-- Opening Marker --

(** C37 (functional): the amount field cannot show what it stores.  The
    field displays [formatCurrency(amount)]; a digit from 0 to 4 typed at
    its end makes [parseCurrency] read the cents followed by that digit,
    which [handleLoanAmountChange] stores, and the form re-renders exactly
    as before: the keystroke is invisible while the amount behind the
    payment has changed by up to 0.004. *)
Theorem amount_digit_hidden (p : Params) (d : ascii) :
  0 <= loanAmount p -> is_digit d = true -> (digit_value d <= 4)%Z ->
  input_values (render_form p) = [Some (formatCurrency (loanAmount p)); toFixed 3 (interestRate p)]
  /\ exists p', form_step (AmountText (formatCurrency (loanAmount p) ++ String d "")) p = Some p'
    /\ render_form p' = render_form p
    /\ loanAmount p' == inject_Z (Qfloor (loanAmount p * 100 + (1 # 2))) / 100
                        + inject_Z (digit_value d) / 1000.
Proof.
  intros Ha Hd H4. split; [reflexivity|].
  pose proof (digit_code d Hd) as Hcode. unfold digit_value in *.
  destruct (parseCurrency_formatCurrency_app (loanAmount p) (String d ""))
    as (q & E & V); [cbn [all_digits]; now rewrite Hd|].
  rewrite (Qfloor_comp (Qabs (loanAmount p) * 100 + (1 # 2)) (loanAmount p * 100 + (1 # 2)))
    in V by (rewrite Qabs_pos by exact Ha; reflexivity).
  set (c := Qfloor (loanAmount p * 100 + (1 # 2))) in *.
  assert (Hc : (0 <= c)%Z) by (apply Qfloor_half_nonneg; lra).
  set (v := (Z.of_nat (nat_of_ascii d) - 48)%Z) in *.
  assert (Hv : (0 <= v <= 4)%Z) by lia.
  assert (Hq : q == inject_Z c / 100 + inject_Z v / 1000).
  { rewrite V. change (Z.of_nat (String.length (String d ""))) with 1%Z.
    change (digits_value (String d "")) with (0 * 10 + v)%Z. change (10 ^ 1)%Z with 10%Z.
    replace (c * 10 + (0 * 10 + v))%Z with (c * 10 + v)%Z by lia.
    rewrite inject_Z_plus, inject_Z_mult. change (inject_Z (100 * 10)) with 1000.
    change (inject_Z 10) with 10. field. }
  assert (Hq0 : 0 <= q).
  { rewrite Hq. apply (Qle_trans _ (0 + 0)); [discriminate|].
    apply Qplus_le_compat; apply Qle_shift_div_l; try reflexivity;
      rewrite Qmult_0_l; change 0 with (inject_Z 0); rewrite <- Zle_Qle; lia. }
  assert (Hf : Qfloor (q * 100 + (1 # 2)) = c).
  { apply Qfloor_unique. rewrite Hq.
    assert (0 <= inject_Z v <= 4) by (split; change 0 with (inject_Z 0) || change 4 with (inject_Z 4);
                                        rewrite <- Zle_Qle; lia).
    unfold Qdiv. change (/ 100) with (1 # 100). change (/ 1000) with (1 # 1000). split; lra. }
  exists (updateParameter p (set_loanAmount q)). split.
  - cbn [form_step]. unfold handleLoanAmountChange. rewrite E. reflexivity.
  - split; [|exact Hq]. exact (render_form_same_cents p q Ha Hq0 Hf).
Qed.
(** X12.  For finite edges lo < hi the smooth step of a finite value is a
    number in [0,1]: 0 up to lo, 1 from hi on, a half at the middle, and
    it never decreases as the value grows. *)
Theorem smoothstep_is_a_monotone_step (lo hi v w : R) :
  lo < hi -> v <= w ->
  exists r s : R,
    smoothstep (Fin lo) (Fin hi) (Fin v) = Fin r
    /\ smoothstep (Fin lo) (Fin hi) (Fin w) = Fin s
    /\ 0 <= r <= s /\ s <= 1
    /\ (v <= lo -> r = 0)
    /\ (hi <= w -> s = 1)
    /\ smoothstep (Fin lo) (Fin hi) (Fin ((lo + hi) / 2)) = Fin 0.5.
Proof.
  intros H Hvw. rewrite !smoothstep_Fin by exact H. cbv zeta.
  destruct (clamped_ratio_monotone lo hi v w H Hvw) as [[Ha Hab] Hb].
  set (a := Rmax 0 (Rmin 1 ((v - lo) / (hi - lo)))) in *.
  set (b := Rmax 0 (Rmin 1 ((w - lo) / (hi - lo)))) in *.
  exists (a * a * (3 - 2 * a)), (b * b * (3 - 2 * b)).
  split; [reflexivity |]. split; [reflexivity |].
  assert (Hd : 0 < / (hi - lo)) by (apply Rinv_0_lt_compat; lra).
  assert (Hb0 : 0 <= b) by lra.
  split; [split; [| apply cubic_step_monotone; lra] |].
  { apply Rmult_le_pos; [apply Rmult_le_pos; lra | lra]. }
  split.
  { pose proof (cubic_step_monotone b 1 ltac:(lra) ltac:(lra)). lra. }
  split; [| split].
  - intros Hv. assert (E : a = 0).
    { unfold a. assert ((v - lo) / (hi - lo) <= 0) by (unfold Rdiv; nra).
      rewrite Rmin_right by lra. apply Rmax_left. lra. }
    rewrite E. ring.
  - intros Hw. assert (E : b = 1).
    { unfold b.
      assert (1 <= (w - lo) / (hi - lo)).
      { apply Rmult_le_reg_r with (hi - lo); [lra |].
        unfold Rdiv. rewrite Rmult_assoc, Rinv_l by lra. lra. }
      rewrite Rmin_left by lra. apply Rmax_right. lra. }
    rewrite E. ring.
  - f_equal.
    replace (((lo + hi) / 2 - lo) / (hi - lo)) with (1 / 2) by (field; lra).
    rewrite Rmin_right by lra. rewrite Rmax_right by lra. lra.
Qed.

Lemma smoothstep_is_a_monotone_step_witness :
  exists r s : R,
    smoothstep (Fin 0.4) (Fin 0.6) (Fin 0.3) = Fin r
    /\ smoothstep (Fin 0.4) (Fin 0.6) (Fin 0.7) = Fin s
    /\ 0 <= r <= s /\ s <= 1.
Proof.
  destruct (smoothstep_is_a_monotone_step 0.4 0.6 0.3 0.7)
    as [r [s [E1 [E2 [B1 [B2 _]]]]]]; try lra.
  exists r, s. repeat split; try assumption; lra.
Defined.

(** ** Where the modes put the instances *)

(** X13.  In Chaos mode every instance lies on the cylinder around the z
    axis whose radius is 20 times the explosion factor
    1 + bass/50 * (0.5 + mood), no farther than that radius from the plane
    z = 0, and its position does not depend on the time; for a bass in
    [0,255] and a mood in [0,1] the factor lies between 1 and 8.65. *)
Theorem chaos_instances_lie_on_a_cylinder
    (time time' : num) (cfg : VisualConfig) (audio : AudioData) (b m : R)
    (count i : nat) (g : Rng) :
  mode cfg = Chaos -> bass audio = Fin b ->
  0 <= b <= 255 -> 0 <= m <= 1 ->
  let explosion := 1 + b / 50 * (0.5 + m) in
  exists x y z : R,
    modePoint time cfg audio (Fin m) count i g
    = mkVector3 (Fin x) (Fin y) (Fin z)
    /\ modePoint time' cfg audio (Fin m) count i g
       = mkVector3 (Fin x) (Fin y) (Fin z)
    /\ x * x + y * y = (20 * explosion) * (20 * explosion)
    /\ z * z <= (20 * explosion) * (20 * explosion)
    /\ 1 <= explosion <= 8.65.
Proof.
  intros Hmode Hb Bb Bm explosion.
  unfold modePoint, modePosition. rewrite Hmode, Hb. cbn [fst px py pz].
  unfold ofNat. rewrite (div_Fin b 50) by lra. js_fin. fold explosion.
  set (n := IZR (Z.of_nat i)).
  exists (Rtrigo_def.sin n * 20 * explosion),
         (Rtrigo_def.cos n * 20 * explosion),
         (Rtrigo_def.sin (n * 0.5) * 20 * explosion).
  split; [reflexivity |]. split; [reflexivity |].
  pose proof (sin2_cos2 n) as U. unfold Rsqr in U.
  pose proof (sin2_cos2 (n * 0.5)) as V. unfold Rsqr in V.
  assert (He : 1 <= explosion <= 8.65) by (unfold explosion; nra).
  split; [| split; [| exact He]].
  - replace (Rtrigo_def.sin n * 20 * explosion
             * (Rtrigo_def.sin n * 20 * explosion)
             + Rtrigo_def.cos n * 20 * explosion
               * (Rtrigo_def.cos n * 20 * explosion))
      with ((Rtrigo_def.sin n * Rtrigo_def.sin n
             + Rtrigo_def.cos n * Rtrigo_def.cos n)
            * (20 * explosion * (20 * explosion))) by ring.
    rewrite U. ring.
  - replace (Rtrigo_def.sin (n * 0.5) * 20 * explosion
             * (Rtrigo_def.sin (n * 0.5) * 20 * explosion))
      with (Rtrigo_def.sin (n * 0.5) * Rtrigo_def.sin (n * 0.5)
            * (20 * explosion * (20 * explosion))) by ring.
    assert (S1 : Rtrigo_def.sin (n * 0.5) * Rtrigo_def.sin (n * 0.5) <= 1).
    { pose proof (Rle_0_sqr (Rtrigo_def.cos (n * 0.5))) as C.
      unfold Rsqr in C. lra. }
    assert (0 <= 20 * explosion * (20 * explosion)) by nra.
    nra.
Qed.
(** The audit test of the API: a write with the header [x-staff-id] set is
    logged under that staff id. *)
Example audit_logged_for_write :
  map AuditEvent.actor_id
    (audit_events
       (store_after (demo_env "s")
          (demo_request (CreateSupplier
             (SupplierIn.mk "Acme" "ACME" None None None None true)))
          empty_store))
  = [Some "staff-123"].
Proof. vm_compute. reflexivity. Qed.

(** * Further theorems *)

(** ** The handlers, route by route *)

Lemma update_member_cases (env : Env) (member_id : string) (payload : MemberIn.t)
    (s : Store) (k c : nat) r w' :
  update_member member_id payload env (mk_world s k c) = (r, w') ->
  (db w' = s /\ exists e, r = Raise e)
  \/ (fetchone Member.id member_id (members s) <> None
      /\ update_collides Member.id Member.member_number member_id
           (MemberIn.member_number payload) (members s) = false
      /\ db w' = set_members
                   (update_where Member.id member_id
                      (set_profile payload (isoformat (clock_values env c))) (members s)) s
      /\ exists row, r = Return (MemberJson (Some row))).
Proof.
  unfold update_member. monad_unfold. intros H.
  destruct (fetchone Member.id member_id (members s)) as [m|] eqn:Hm; monad_unfold_in H;
    [|injection H as <- <-; left; eauto].
  destruct (update_collides _ _ _ _ _) eqn:Hc; monad_unfold_in H;
    [injection H as <- <-; left; eauto|].
  cbn [members set_members] in H.
  rewrite (fetchone_update_where Member.id member_id
             (set_profile payload (isoformat (clock_values env c))) (members s) m
             (fun x => eq_refl) Hm) in H.
  injection H as <- <-. right. cbn [db]. repeat split; eauto. discriminate.
Qed.

Lemma rowcount_zero {Row : Type} (pk : Row -> string) (key : string) (rows : list Row) :
  rowcount pk key rows = 0 -> delete_where pk key rows = rows.
Proof.
  unfold rowcount, delete_where. induction rows as [|x rows IH]; simpl; [reflexivity|].
  destruct (pk x =? key); simpl; [discriminate|]. intros H. now rewrite IH.
Qed.
Definition shouldSkipChoice (d : DisjunctionStep) (cs : ConstraintSystem)
    (choice : DisjunctionChoice) : bool :=
  if choiceIsDisabled choice then true
  else if negb (shouldAttemptFixes cs) && isUnavailable choice then true
  else if DisableConstraintSolverPerformanceHacks cs then false
  else
    match BestNonGenericScore d with
    | Some score =>
        if isGenericOperator choice then
          if (counter score SK_ForceUnchecked =? 0)
             && (counter score SK_Unavailable =? 0)
             && (counter score SK_Fix =? 0)
             && (counter score SK_FunctionConversion =? 0)
          then true else false
        else false
    | None => false
    end.

Definition isSome {A} (o : option A) : bool :=
  match o with Some _ => true | None => false end.

Definition restrictionKind_eqb (a b : ConversionRestrictionKind) : bool :=
  match a, b with
  | OptionalToOptional, OptionalToOptional => true
  | ArrayToPointer, ArrayToPointer => true
  | InoutToPointer, InoutToPointer => true
  | CRK_Other n, CRK_Other m => Nat.eqb n m
  | _, _ => false
  end.

Definition isCheckedCast (k : ConstraintKind) : bool :=
  match k with CK_CheckedCast => true | _ => false end.

(** The block guarded by [if (auto restriction = currentChoice->getRestriction())]. *)
Definition restrictionShortCircuits (currentChoice lastSuccessfulChoice : Constraint) : bool :=
  match getRestriction currentChoice with
  | Some restriction =>
      if restrictionKind_eqb restriction OptionalToOptional then true
      else
        match getRestriction lastSuccessfulChoice with
        | Some successfulRestriction =>
            restrictionKind_eqb successfulRestriction ArrayToPointer
            && restrictionKind_eqb restriction InoutToPointer
        | None => false
        end
  | None => false
  end.

Definition shortCircuitDisjunctionAt (cs : ConstraintSystem)
    (currentChoice lastSuccessfulChoice : Constraint) : bool :=
  if DisableConstraintSolverPerformanceHacks cs then false
  else if isFavored lastSuccessfulChoice && negb (isFavored currentChoice) then true
  else if isSome (getFix currentChoice) && negb (isSome (getFix lastSuccessfulChoice))
  then true
  else if restrictionShortCircuits currentChoice lastSuccessfulChoice then true
  else if isCheckedCast (getKind currentChoice) then true
  else false.

Definition shouldShortCircuitAt (d : DisjunctionStep) (cs : ConstraintSystem)
    (choice : DisjunctionChoice) : bool :=
  match LastSolvedChoice d with
  | None => false
  | Some (lastChoice, lastScore) =>
      let delta := score_sub lastScore (getCurrentScore cs) in
      let hasUnavailableOverloads := 0 <? counter delta SK_Unavailable in
      let hasFixes := 0 <? counter delta SK_Fix in
      negb hasUnavailableOverloads && negb hasFixes
      && shortCircuitDisjunctionAt cs (choiceConstraint choice) lastChoice
  end.

Definition DS_update (d : DisjunctionStep) (producer : DisjunctionChoiceProducer)
    (active : option (SolverScope * DisjunctionChoice)) : DisjunctionStep :=
  mkDisjunctionStep (DS_Disjunction d) producer (BestNonGenericScore d)
                    (LastSolvedChoice d) active (DS_Solutions d).

Fixpoint DisjunctionStep_takeLoop (d : DisjunctionStep)
    (pending : list DisjunctionChoice) (cs : ConstraintSystem)
    : StepResult * DisjunctionStep * ConstraintSystem :=
  match pending with
  | [] => (Done (isSome (LastSolvedChoice d)), DS_update d [] None, cs)
  | currentChoice :: rest =>
      if shouldSkipChoice d cs currentChoice then
        DisjunctionStep_takeLoop d rest cs
      else if shouldShortCircuitAt d cs currentChoice then
        (Done (isSome (LastSolvedChoice d)), DS_update d rest None, cs)
      else
        let scope := SolverScope_create cs in
        let '(ok, cs1) := attemptChoice currentChoice cs in
        if negb ok then
          DisjunctionStep_takeLoop d rest (SolverScope_release scope cs1)
        else
          (Suspended [Splitter (SplitterStep_create (DS_Solutions d))],
           DS_update d rest (Some (scope, currentChoice)), cs1)
  end.

Definition DisjunctionStep_take (d : DisjunctionStep) (prevFailed : bool)
    (cs : ConstraintSystem) : StepResult * DisjunctionStep * ConstraintSystem :=
  DisjunctionStep_takeLoop d (DS_Producer d) cs.

(** The bookkeeping of [DisjunctionStep::resume] for a solved choice. *)
Definition recordSolvedChoice (d : DisjunctionStep) (choice : DisjunctionChoice)
    (score : Score) : DisjunctionStep :=
  let best :=
    if negb (isGenericOperator choice) && isSymmetricOperator choice then
      if negb (isSome (BestNonGenericScore d))
         || optScore_ltb (Some score) (BestNonGenericScore d)
      then Some score else BestNonGenericScore d
    else BestNonGenericScore d in
  mkDisjunctionStep (DS_Disjunction d) (DS_Producer d) best
                    (Some (choiceConstraint choice, score))
                    (DS_ActiveChoice d) (DS_Solutions d).

(** The state right after [ActiveChoice.reset()]. *)
Definition DisjunctionStep_rewind (d : DisjunctionStep) (scope : SolverScope)
    (cs : ConstraintSystem) : DisjunctionStep * ConstraintSystem :=
  (DS_update d (DS_Producer d) None, SolverScope_release scope cs).

Definition DisjunctionStep_resume (d : DisjunctionStep) (prevFailed : bool)
    (store : Store) (cs : ConstraintSystem)
    : Outcome (StepResult * DisjunctionStep * ConstraintSystem) :=
  match DS_ActiveChoice d with
  | None => Stop NoActiveChoice
  | Some (scope, choice) =>
      let* d1 :=
        if negb prevFailed then
          match getBestScore (vectorAt store (DS_Solutions d)) with
          | Some score => Ok (recordSolvedChoice d choice score)
          | None => Stop NoBestScore
          end
        else Ok d in
      let '(d2, cs1) := DisjunctionStep_rewind d1 scope cs in
      Ok (DisjunctionStep_take d2 prevFailed cs1)
  end.

(** ** ComponentStep *)

Definition ComponentStep_setup (c : ComponentStep) (cs : ConstraintSystem)
    : ComponentStep * ConstraintSystem :=
  if negb (IsSingleComponent c) then
    let '(scope, cs1) := ComponentScope_create c cs in
    (withComponentScope (Some scope) c, cs1)
  else (c, cs).

Definition ignorableWithFreeVariables (constraint : Constraint) : bool :=
  match getClassification constraint with
  | Relational | Member => true
  | _ => false
  end.

(** The first test of [ComponentStep::take]: the bindings to attempt
    when a type variable step is to be produced. *)
Definition bindingsToAttempt (bestBindings : option PotentialBindings)
    (disjunction : option Constraint) : option PotentialBindings :=
  match bestBindings with
  | Some bindings =>
      if negb (isSome disjunction)
         || (negb (InvolvesTypeVariables bindings) && negb (FullyBound bindings))
      then Some bindings else None
  | None => None
  end.

Definition ComponentStep_take (c : ComponentStep) (prevFailed : bool) (store : Store)
    (cs : ConstraintSystem) : StepResult * Store * ConstraintSystem :=
  if prevFailed then (Done false, store, cs)
  else
    let disjunction := selectDisjunction cs in
    let bestBindings := determineBestBindings cs in
    match bindingsToAttempt bestBindings disjunction, disjunction with
    | Some bindings, _ =>
        (Suspended [TypeVariable (TypeVariableStep_create cs bindings (CS_Solutions c))],
         store, cs)
    | None, Some dis =>
        (Suspended [Disjunction (DisjunctionStep_create cs dis (CS_Solutions c))],
         store, cs)
    | None, None =>
        if negb (allowsFreeTypeVariables (solverState cs)) || negb (hasFreeTypeVariables cs)
        then (Done false, store, cs)
        else if worseThanBestSolution cs then (Done false, store, cs)
        else if forallb ignorableWithFreeVariables (InactiveConstraints cs) then
          let '(solution, cs1) := finalize cs in
          (Done true, push_back (CS_Solutions c) solution store, cs1)
        else (Done false, store, cs)
    end.

Definition normalizeScore (c : ComponentStep) (solution : Solution) : Solution :=
  setFixedScore solution (score_sub (getFixedScore solution) (OriginalScore c)).

Definition ComponentStep_resume (c : ComponentStep) (prevFailed : bool) (store : Store)
    : StepResult * Store :=
  if prevFailed then (Done false, store)
  else
    let solutions := map (normalizeScore c) (vectorAt store (CS_Solutions c)) in
    (Done true, <[CS_Solutions c := filterSolutions solutions true]> store).

(** ** The driver *)

Definition setup (step : SolverStep) (cs : ConstraintSystem)
    : SolverStep * ConstraintSystem :=
  match step with
  | Component c =>
      let '(c1, cs1) := ComponentStep_setup c cs in (Component c1, cs1)
  | TypeVariable t => (step, TypeVariableStep_setup t cs)
  | _ => (step, cs)
  end.

Definition take (step : SolverStep) (prevFailed : bool) (store : Store)
    (cs : ConstraintSystem)
    : Outcome (StepResult * SolverStep * Store * ConstraintSystem) :=
  match step with
  | Splitter s =>
      let* (r, s1, store1, cs1) := SplitterStep_take s prevFailed store cs in
      Ok (r, Splitter s1, store1, cs1)
  | Component c =>
      let '(r, store1, cs1) := ComponentStep_take c prevFailed store cs in
      Ok (r, Component c, store1, cs1)
  | TypeVariable t =>
      let '(r, t1, cs1) := TypeVariableStep_take t prevFailed cs in
      Ok (r, TypeVariable t1, store, cs1)
  | Disjunction d =>
      let '(r, d1, cs1) := DisjunctionStep_take d prevFailed cs in
      Ok (r, Disjunction d1, store, cs1)
  end.

Definition resume (fuel : nat) (step : SolverStep) (prevFailed : bool) (store : Store)
    (cs : ConstraintSystem)
    : Outcome (StepResult * SolverStep * Store * ConstraintSystem) :=
  match step with
  | Splitter s =>
      let* (r, s1, store1, cs1) := SplitterStep_resume fuel s prevFailed store cs in
      Ok (r, Splitter s1, store1, cs1)
  | Component c =>
      let '(r, store1) := ComponentStep_resume c prevFailed store in
      Ok (r, Component c, store1, cs)
  | TypeVariable t =>
      let* (r, t1, cs1) := TypeVariableStep_resume t prevFailed cs in
      Ok (r, TypeVariable t1, store, cs1)
  | Disjunction d =>
      let* (r, d1, cs1) := DisjunctionStep_resume d prevFailed store cs in
      Ok (r, Disjunction d1, store, cs1)
  end.

(** Modelled from the spec: [setup] runs once before the first [take];
    a step that was suspended is resumed. *)
Definition advance (fuel : nat) (step : SolverStep) (phase : Phase) (prevFailed : bool)
    (store : Store) (cs : ConstraintSystem)
    : Outcome (StepResult * SolverStep * Store * ConstraintSystem) :=
  match phase with
  | Setup => let '(step1, cs1) := setup step cs in take step1 prevFailed store cs1
  | Resume => resume fuel step prevFailed store cs
  end.

(** Modelled from the spec: a scope opened by a step is released when the
    step completes. *)
Definition finish (step : SolverStep) (cs : ConstraintSystem) : ConstraintSystem :=
  match step with
  | Component c =>
      match CS_ComponentScope c with
      | Some scope => ComponentScope_release scope cs
      | None => cs
      end
  | _ => cs
  end.

Definition Run : Type := list Invocation * Outcome (bool * Store * ConstraintSystem).

(** Modelled from the spec: the followups of a suspended step are taken in
    order; each one is told whether the step completed just before it
    failed. *)
Fixpoint runFollowups
    (runStep : SolverStep -> bool -> Store -> ConstraintSystem -> Run)
    (steps : list SolverStep) (prevFailed : bool) (store : Store)
    (cs : ConstraintSystem) : Run :=
  match steps with
  | [] => ([], Ok (prevFailed, store, cs))
  | step :: rest =>
      let '(tr, r) := runStep step prevFailed store cs in
      match r with
      | Stop f => (tr, Stop f)
      | Ok (isSuccess, store1, cs1) =>
          let '(tr1, r1) := runFollowups runStep rest (negb isSuccess) store1 cs1 in
          (tr ++ tr1, r1)
      end
  end.

(** Modelled from the spec: the driver loop (CSSolver.cpp). A step is
    advanced; when it is done its result is handed to whoever comes next;
    when it suspends, its followups run to completion and the step is
    resumed with [prevFailed] telling whether the last of them failed.
    The result lists every call made into a step, with the state it was
    made in. *)
Fixpoint run (fuel : nat) (step : SolverStep) (phase : Phase) (prevFailed : bool)
    (store : Store) (cs : ConstraintSystem) : Run :=
  match fuel with
  | O => ([], Stop OutOfFuel)
  | S fuel' =>
      let here := mkInvocation step phase prevFailed store cs in
      match advance fuel' step phase prevFailed store cs with
      | Stop f => ([here], Stop f)
      | Ok (Done isSuccess, step1, store1, cs1) =>
          ([here], Ok (isSuccess, store1, finish step1 cs1))
      | Ok (Suspended followup, step1, store1, cs1) =>
          let '(tr1, r1) :=
            runFollowups (fun s pf st c => run fuel' s Setup pf st c)
                         followup false store1 cs1 in
          match r1 with
          | Stop f => (here :: tr1, Stop f)
          | Ok (lastFailed, store2, cs2) =>
              let '(tr2, r2) := run fuel' step1 Resume lastFailed store2 cs2 in
              (here :: tr1 ++ tr2, r2)
          end
      end
  end.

-- Closing Marker --

• _What to work on_
Given the records above, restate word for word only the lines starting at the one with "Definition advance (fuel" and ending at the one with "(isSuccess, store1, cs1) =>".

• _Solution for this exercise_
Definition advance (fuel : nat) (step : SolverStep) (phase : Phase) (prevFailed : bool)
    (store : Store) (cs : ConstraintSystem)
    : Outcome (StepResult * SolverStep * Store * ConstraintSystem) :=
  match phase with
  | Setup => let '(step1, cs1) := setup step cs in take step1 prevFailed store cs1
  | Resume => resume fuel step prevFailed store cs
  end.

(** Modelled from the spec: a scope opened by a step is released when the
    step completes. *)
Definition finish (step : SolverStep) (cs : ConstraintSystem) : ConstraintSystem :=
  match step with
  | Component c =>
      match CS_ComponentScope c with
      | Some scope => ComponentScope_release scope cs
      | None => cs
      end
  | _ => cs
  end.

Definition Run : Type := list Invocation * Outcome (bool * Store * ConstraintSystem).

(** Modelled from the spec: the followups of a suspended step are taken in
    order; each one is told whether the step completed just before it
    failed. *)
Fixpoint runFollowups
    (runStep : SolverStep -> bool -> Store -> ConstraintSystem -> Run)
    (steps : list SolverStep) (prevFailed : bool) (store : Store)
    (cs : ConstraintSystem) : Run :=
  match steps with
  | [] => ([], Ok (prevFailed, store, cs))
  | step :: rest =>
      let '(tr, r) := runStep step prevFailed store cs in
      match r with
      | Stop f => (tr, Stop f)
      | Ok (isSuccess, store1, cs1) =>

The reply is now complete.